## [Material shown]
(** The lists after looking at the block of the loop. *)
Lemma looked_at blk (L : l2_laws blk) (LL : l1_laws) wk pre s l1Block ahead u :
  loop_inv blk wk pre s -> fetch_l1 (wk_n wk) (wk_l1Block wk) (wk_ahead wk) = Ok (l1Block, ahead) ->
  usable_unsafe prevUnsafe (wk_n wk) (wk_Unsafe wk) = Ok u ->
  exists pre' s', pre' ++ s' = (pre ++ s) ++ [wk_n wk] /\ Forall plausible s' /\
    (forall b, last pre' = Some b -> reorged b) /\ l1_seen l1Block ahead /\
    let '(unsafe, highest) := discard_noncanonical (wk_n wk) u (wk_highest wk) l1Block ahead in
    unsafe = default zero_L2BlockRef (list.head s') /\ highest_of s' highest.
Proof.
  intros [Ht Hd Hp Hr Ha Hu Hh _ Hl Hb] Hf Hus. rewrite !Forall_app, Forall_singleton in Hb. destruct Hb as (Hb1 & Hb2 & Hb3).
  assert (Hu' : u = default zero_L2BlockRef (list.head (s ++ [wk_n wk]))).
  { unfold usable_unsafe in Hus. rewrite Hu in Hus. destruct s as [|b s]; cbn [app list.head default].
    - destruct (decide (pre = [])).
      + rewrite bool_decide_eq_false_2 in Hus by (by eapply blk_nonzero). by apply Ok_inj in Hus.
      + rewrite bool_decide_eq_true_2 in Hus by done. destruct (_ <? _); [done|]. by apply Ok_inj in Hus.
    - apply Forall_cons_1 in Hb2 as [Hb2 _]. rewrite bool_decide_eq_false_2 in Hus by (by eapply blk_nonzero).
      by apply Ok_inj in Hus. }
  destruct (fetch_l1_spec LL _ _ _ _ _ (proj2 (ll_range _ L _ Hb3)) Hl Hf) as [Hl' Hc].
  unfold discard_noncanonical. destruct Hc as [[-> Hc]|[(-> & Hh' & Hc)|(-> & Hh' & Hc)]].
  - exists pre, (s ++ [wk_n wk]). split; [by rewrite app_assoc|].
    split; [apply Forall_app; split; [done|]; constructor; [by right|done]|]. split; [done|]. split; [done|].
    split; [done|]. destruct Hh as [->|[Hh1 Hh2]]; [by left|right; split; [|done]]. apply elem_of_app. by left.
  - rewrite bool_decide_eq_true_2 by done. exists pre, (s ++ [wk_n wk]). split; [by rewrite app_assoc|].
    split; [apply Forall_app; split; [done|]; constructor; [by left|done]|]. split; [done|]. split; [done|].
    split; [done|]. right. case_bool_decide as Hz.
    + split; [|done]. apply elem_of_app. right. apply list_elem_of_singleton. done.
    + destruct Hh as [Hh|[Hh1 Hh2]]; [done|]. split; [|done]. apply elem_of_app. by left.
  - rewrite bool_decide_eq_false_2 by done. exists ((pre ++ s) ++ [wk_n wk]), []. rewrite app_nil_r.
    split; [done|]. split; [done|]. split; [|split; [done|split; [done|by left]]].
    intros b. rewrite last_snoc. by intros [= <-].
Qed.

Notation heads := (mkHeads prevUnsafe safe finalized).

Lemma window_seen_spec n highest s : highest_of s highest -> window_seen n safe highest = true ->
  l2_Number n <= l2_Number safe /\ l2_SequenceNumber n = 0 /\
  exists c, c ∈ s /\ canonical c /\ id_Number (l2_L1Origin n) +₆₄ SeqWindowSize cfg < id_Number (l2_L1Origin c).
Proof.
  unfold window_seen. intros Hh H. apply andb_true_iff in H as [H Hq]. apply andb_true_iff in H as [Hn Hw].
  apply Z.leb_le in Hn. apply Z.ltb_lt in Hw. apply Z.eqb_eq in Hq. split; [done|]. split; [done|].
  destruct Hh as [->|[? ?]]; [|by exists highest]. cbn [zero_L2BlockRef l2_L1Origin id_Number] in Hw. ulia.
Qed.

## [Required action]
Each line above with the string "rewrite" in it should be located and copied.

## [Result]
  intros [Ht Hd Hp Hr Ha Hu Hh _ Hl Hb] Hf Hus. rewrite !Forall_app, Forall_singleton in Hb. destruct Hb as (Hb1 & Hb2 & Hb3).
  { unfold usable_unsafe in Hus. rewrite Hu in Hus. destruct s as [|b s]; cbn [app list.head default].
      + rewrite bool_decide_eq_false_2 in Hus by (by eapply blk_nonzero). by apply Ok_inj in Hus.
      + rewrite bool_decide_eq_true_2 in Hus by done. destruct (_ <? _); [done|]. by apply Ok_inj in Hus.
    - apply Forall_cons_1 in Hb2 as [Hb2 _]. rewrite bool_decide_eq_false_2 in Hus by (by eapply blk_nonzero).
  - exists pre, (s ++ [wk_n wk]). split; [by rewrite app_assoc|].
  - rewrite bool_decide_eq_true_2 by done. exists pre, (s ++ [wk_n wk]). split; [by rewrite app_assoc|].
  - rewrite bool_decide_eq_false_2 by done. exists ((pre ++ s) ++ [wk_n wk]), []. rewrite app_nil_r.
    intros b. rewrite last_snoc. by intros [= <-].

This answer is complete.